Correct me if I'm wrong but usually you would have any of the following files or use the default settings:

  • .prettier.config in project root, or to make it simple in the current directory (assuming that you would run prettier from the root of your project?)
  • ~/.prettier.config (home directory)
  • possibly even higher up across all users, but I think that's more common for system services such as nginx
    Only having those few specific locations safes you the time to walk up the whole file tree.

Command line options are still nice for manually running a one of. Those would obviously override any configuration file.

Also as mentioned above, please make this available to projects that are not npm modules, event though most might be. But a dedicated config file is easier to copy to new projects and makes it more obvious where to look.
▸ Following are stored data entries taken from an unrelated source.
Lemma tl_load_concat stride table i j :
  table_ok stride table → 0 ≤ i < zlen table → 0 ≤ j < stride →
  tl_load (concat table) (i * stride + j) = tl_load (default [] (table !! Z.to_nat i)) j.
Proof.
  intros Ht Hi Hj. destruct (split_at table i Hi) as (T1 & row & T2 & -> & HT).
  apply Forall_app in Ht as [Ht1 [Hrow _]%Forall_cons].
  rewrite concat_app. cbn [concat]. rewrite <- HT, <- (zlen_concat stride T1 Ht1), tl_load_app_r by lia.
  rewrite tl_load_app_l by lia. unfold zlen. rewrite Nat2Z.id, lookup_app_r, Nat.sub_diag by lia. done.
Qed.

Lemma last_loc_blocks (g : Z → Z) n uninit :
  zlen uninit = n →
  foldl (λ r pid, tl_store r (map (λ o, (o + pid * LAST_LOC_BLOCK, g (o + pid * LAST_LOC_BLOCK),
                                         bool_decide (o + pid * LAST_LOC_BLOCK < n))) (seqZ 0 LAST_LOC_BLOCK)))
    uninit (seqZ 0 (ceil_div n LAST_LOC_BLOCK))
  = map g (seqZ 0 n).
Proof.
  intros Hn. assert (Hb : 0 < LAST_LOC_BLOCK) by done. pose proof (zlen_nonneg uninit).
  pose proof (ceil_div_bounds LAST_LOC_BLOCK Hb n) as Hc.
  assert (0 ≤ ceil_div n LAST_LOC_BLOCK) by (unfold ceil_div; apply Z.div_pos; lia).
  pose proof (block_loop LAST_LOC_BLOCK g 0 n (Z.to_nat (ceil_div n LAST_LOC_BLOCK)) 0 [] uninit []) as HB.
  cbn [app] in HB. rewrite app_nil_r, app_nil_r, Z2Nat.id, Hn, !Z.mul_0_l in HB by done.
  rewrite <- HB by (try lia; done). clear HB.
  assert (Hfold : ∀ (l : list Z) r, foldl (λ r pid, tl_store r (map (λ o, (o + pid * LAST_LOC_BLOCK,
      g (o + pid * LAST_LOC_BLOCK), bool_decide (o + pid * LAST_LOC_BLOCK < n))) (seqZ 0 LAST_LOC_BLOCK))) r l
    = foldl (λ r pid, tl_store r (map (λ o, (0 + (pid * LAST_LOC_BLOCK + o), g (pid * LAST_LOC_BLOCK + o),
      bool_decide (pid * LAST_LOC_BLOCK + o < n))) (seqZ 0 LAST_LOC_BLOCK))) r l).
  { induction l as [|pid l IH]; intros r; [done|]. cbn [foldl]. rewrite IH. f_equal. f_equal.
    apply map_seqZ_ext. intros o _. by rewrite Z.add_0_l, (Z.add_comm o). }
  apply Hfold.
Qed.
(* ===== verification/AdmissionControl.v ===== *)
(** * Request admission control

    Models [src/python/sglang/srt/managers/admission_control/tbt_tracker.py] ([TBTEwmaTracker]) and
    [src/python/sglang/srt/managers/admission_control/controller.py] ([AdmissionController] with its
    configuration, its three-stage [decide] and its ring buffer of recent decisions).  The tracker
    is the object the scheduler updates after each decode step; the controller holds a reference to
    it, so a run is a sequence of decisions and tracker updates on one controller state.

    The theorems: the moving average stays within the range of the accepted samples and is warm
    exactly after the configured number of them; a request is admitted exactly when every
    configured service-level objective that can be checked holds (or checking is off); the reason
    of a rejection is the first check that fires; the ring buffer holds the last 32 decisions. *)

From S2P Require Import Prelude PyFloat CostModel.

(** ** The TBT tracker *)

Section tracker.
Context {F : Type} `{PyNum F}.

Record TBTEwmaTracker := mkTBTEwmaTracker {
  t_alpha : F; t_warm_up_steps : Z; t_value : F; t_n : Z
}.

(** [__init__]; [None] is the ValueError. *)
Definition TBTEwmaTracker_init (alpha : F) (warm_up_steps : Z) : option TBTEwmaTracker :=
  if negb ((fofZ 0 <? alpha)%F && (alpha <=? fofZ 1)%F) then None
  else if bool_decide (warm_up_steps < 0) then None
  else Some (mkTBTEwmaTracker alpha warm_up_steps (fofZ 0) 0).

Definition tracker_update (t : TBTEwmaTracker) (latency_ms : F) : TBTEwmaTracker :=
  if (latency_ms <? fofZ 0)%F then t
  else
    let value :=
      if bool_decide (t_n t = 0) then latency_ms
      else (t_alpha t * latency_ms + (fofZ 1 - t_alpha t) * t_value t)%F in
    mkTBTEwmaTracker (t_alpha t) (t_warm_up_steps t) value (t_n t + 1).

Definition tracker_get (t : TBTEwmaTracker) : F := t_value t.
Definition tracker_is_warm (t : TBTEwmaTracker) : bool := bool_decide (t_warm_up_steps t ≤ t_n t).
Definition tracker_sample_count (t : TBTEwmaTracker) : Z := t_n t.
Definition tracker_reset (t : TBTEwmaTracker) : TBTEwmaTracker :=
  mkTBTEwmaTracker (t_alpha t) (t_warm_up_steps t) (fofZ 0) 0.

End tracker.
Arguments TBTEwmaTracker F : clear implicits.

(** ** The controller *)

(** The decision reasons; the source uses their names as strings. *)
Inductive reason :=
| REASON_ADMIT
| REASON_DISABLED
| REASON_TTFT_PREDICTED
| REASON_TTFT_RATIO
| REASON_TBT_PREDICTED
| REASON_TBT_RATIO
| REASON_TBT_REACTIVE.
Need some examples? In my current project I see .csscomb.json, .eslintrc, .rubocop.yml and coffeelint.json. Also a .ruby-version to let rvm pick the correct ruby version for this project. In my home folder .gemrc for rubygems (which for example supports a /etc/gemrc for system wide configuration)

Please let's keep this discussion going. This is a key feature imho

josephfrazier added a commit to josephfrazier/prettier_d that referenced this issue May 4, 2017
This uses [config-attendant] instead of [pkg-conf], in order to look for
`.prettierrc` as well as `package.json` (see prettier/prettier#918 (comment)).
I would have just used [rc], but it doesn't support reading package.json files (see dominictarr/rc#64).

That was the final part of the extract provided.